Dating and politics don’t mix. You don’t need celebrity political couples like Carville and Matalin or Mary Katharine Ham and the late Jake Brewer to teach you this timeless truth. Just go on a date with someone with a strong enough political persuasion of any kind and you’ll soon realize they aren’t in it for the romance.
I realized this shortly into a blind date with a guy who made no bones about being a vitriolic liberal. As I sat there listening to him berate George W. Bush (because the world didn’t exist before W. in this guy’s mind) I debated how far into this conversation I was going to allow myself to go, lest I offend his very sweet, well-meaning parents who so righteously desired to get him out of their house. (Now I knew why.) Finally, I cracked and with one sarcastic tongue-lashing we agreed we weren’t going to get past the bread basket. (This was fine by him since he had no money anyway.)
When I began dating the man I’d eventually marry, he was beyond excited to bring me to his old summer camp for what was to be a visit to the old family stomping grounds.
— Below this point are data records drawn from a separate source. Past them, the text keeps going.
Definition handleGetSystemHistory (args : GetHistoryArgs) : SM W (result GetHistoryResult) :=
  if negb (sv_hasDB sv) then mret no_database
  else
    Now ≫= fun now =>
    match history_range args now with
    | Err e => mret (Err e)
    | Ok (startTime, endTime) =>
        env (mdb_GetSystemHistory startTime endTime (query_limit args)) ≫= fun records =>
        mret match records with
             | Err e => Err e
             | Ok records => Ok (history_of (map system_row records) startTime endTime)
             end
    end.

Definition handleGetUserSummary (args : GetHistoryArgs) : SM W (result UserSummary) :=
  if negb (sv_hasDB sv) then mret no_database
  else
    Now ≫= fun now =>
    match query_range args now with
    | Err e => mret (Err e)
    | Ok (startTime, endTime) =>
        query_user args ≫= fun user =>
        match user with
        | Err e => mret (Err e)
        | Ok uid =>
            env (mdb_GetUserSummary uid startTime endTime) ≫= fun summary =>
            mret match summary with
                 | Err e => Err e
                 | Ok None => Err ("no data found for user " +:+ Itoa uid +:+ " in specified time range")
                 | Ok (Some summary) => Ok summary
                 end
        end
    end.

Definition handleGetMetricsDatabaseInfo : SM W (result DatabaseInfo) :=
  if negb (sv_hasDB sv) then mret no_database
  else
    let days := MetricsDBRetentionDays (sv_parentCfg sv) in
    env (mdb_GetDatabaseInfo (if 0 <? days then days else 30)).

(** ** Registration and dispatch *)

Inductive ToolCall :=
  | ToolSystemStatus
  | ToolUserMetrics (args : GetUserMetricsArgs)
  | ToolActiveUsers
  | ToolLimitsStatus
  | ToolCgroupInfo (uid : Z)
  | ToolConfiguration
  | ToolCPUReport
  | ToolMemReport
  | ToolControlHistory (limit : Z)
  | ToolActivate (force : bool)
  | ToolDeactivate
  | ToolSetExclude (params : Params)
  | ToolSetInclude (params : Params)
  | ToolUserFilters
  | ToolValidatePattern (params : Params)
  | ToolUserHistory (args : GetHistoryArgs)
  | ToolSystemHistory (args : GetHistoryArgs)
  | ToolUserSummary (args : GetHistoryArgs)
  | ToolDatabaseInfo.

Definition tool_name (c : ToolCall) : string :=
  match c with
  | ToolSystemStatus => "get_system_status"
  | ToolUserMetrics _ => "get_user_metrics"
  | ToolActiveUsers => "get_active_users"
  | ToolLimitsStatus => "get_limits_status"
  | ToolCgroupInfo _ => "get_cgroup_info"
  | ToolConfiguration => "get_configuration"
  | ToolCPUReport => "get_cpu_report"
  | ToolMemReport => "get_mem_report"
  | ToolControlHistory _ => "get_control_history"
  | ToolActivate _ => "activate_limits"
  | ToolDeactivate => "deactivate_limits"
  | ToolSetExclude _ => "set_user_exclude_list"
  | ToolSetInclude _ => "set_user_include_list"
  | ToolUserFilters => "get_user_filters"
  | ToolValidatePattern _ => "validate_user_filter_pattern"
  | ToolUserHistory _ => "get_user_history"
  | ToolSystemHistory _ => "get_system_history"
  | ToolUserSummary _ => "get_user_summary"
  | ToolDatabaseInfo => "get_metrics_database_info"
  end.

(** The names, in the order of registration. *)
Definition registerTools : list string :=
  ["get_system_status"; "get_user_metrics"; "get_active_users"; "get_limits_status"; "get_cgroup_info"; "get_configuration";
   "get_cpu_report"; "get_mem_report"; "get_control_history"]
  ++ (if AllowWriteOps (sv_cfg sv) then ["activate_limits"; "deactivate_limits"] else [])
  ++ ["set_user_exclude_list"; "set_user_include_list"; "get_user_filters"; "validate_user_filter_pattern"; "get_user_history";
      "get_system_history"; "get_user_summary"; "get_metrics_database_info"].

Definition answers {A B} (f : A -> B) (m : SM W (result A)) : SM W (result B) :=
  m ≫= fun r => mret match r with Ok a => Ok (f a) | Err e => Err e end.

Definition run_tool (c : ToolCall) : SM W (result Output) :=
  match c with
  | ToolSystemStatus => answers OutTool get_system_status
  | ToolUserMetrics args => answers OutUsers (handleGetUserMetrics args)
  | ToolActiveUsers => answers OutTool get_active_users
  | ToolLimitsStatus => answers OutTool get_limits_status
  | ToolCgroupInfo uid => answers OutCgroup (handleGetCgroupInfo uid)
  | ToolConfiguration => answers OutTool get_configuration
  | ToolCPUReport => answers OutTool get_cpu_report
  | ToolMemReport => answers OutTool get_mem_report
  | ToolControlHistory limit => answers OutEntries (handleGetControlHistory limit)
  | ToolActivate force => answers OutLimits (handleActivateLimits force)
  | ToolDeactivate => answers OutTool deactivate_limits
  | ToolSetExclude params => answers OutTool (set_user_exclude_list params)
  | ToolSetInclude params => answers OutTool (set_user_include_list params)
  | ToolUserFilters => answers OutTool get_user_filters
  | ToolValidatePattern params => answers OutTool (validate_user_filter_pattern params)
  | ToolUserHistory args => answers OutHistory (handleGetUserHistory args)
  | ToolSystemHistory args => answers OutHistory (handleGetSystemHistory args)
  | ToolUserSummary args => answers OutSummary (handleGetUserSummary args)
  | ToolDatabaseInfo => answers OutInfo handleGetMetricsDatabaseInfo
  end.

(** The protocol library runs registered tools only. *)
Definition call_tool (c : ToolCall) : SM W (result Output) :=
  if existsb (String.eqb (tool_name c)) registerTools then run_tool c else mret (Err ("unknown tool " +:+ tool_name c)).

End Tools.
You see, my then-boyfriend was a fourth generation camper at the Labor Zionist sleepaway camp his great-grandfather and namesake helped to establish. Labor Zionist as in socialist. (“Democratic Socialism” as Bernie, an affiliate of the camp’s sister-movement, would clarify.) At this point you might wonder what I was thinking. So was I. Zionism is all good, right? But, what exactly did Labor have to do with it?
To my boyfriend, not much. In fact, having been the business administrator of his camp, the political ideology had very little to do with his love for his summer alma mater. “The counselors would talk about how we shouldn’t buy from WalMart,” he once joked. “I’d get to WalMart, see they had the lowest prices and say, yeah, ok, you look at the budget and tell me where we should shop.” His love is a combination of filial loyalty and childhood nostalgia. Those were priorities I could agree with.
Which is probably why I could so easily relate to Lisa De Pasquale’s memoir of the D.C. dating scene in Finding Mr. Righteous. Hers is a spiritual journey through the course of many relationships over a decade. Raised a nominal Christian, De Pasquale did what many of my Christian friends, and certainly I as a Jew, would consider the unthinkable: She dated outside her faith. A lot. Yet the greatest disappointments she experienced were through relationships with men who shared either the same religious or political persuasions. It isn’t often you read about pastors soliciting phone sex from colleagues in the middle of the night, or conservative politicos cheating on their wives with multiple women. Behaviors like that are totally outside the moral boundaries laid by both Christianity and conservatism. Neither religion nor politics make the man after all.
De Pasquale ends her memoir not by landing “the right guy” but by landing the right idea about herself. It’s something every woman should do before entering the dating scene. She wanted to be the woman who would attract the Mr. Righteous and keep him around. Why did I stay with my Labor Zionist? Because, above all else he is good, thoughtful, responsible, kind and faithful. Not because of his politics or his faith, but because that’s the kind of guy he is at heart. And he can afford to stay the course beyond breadsticks. That’s always a plus.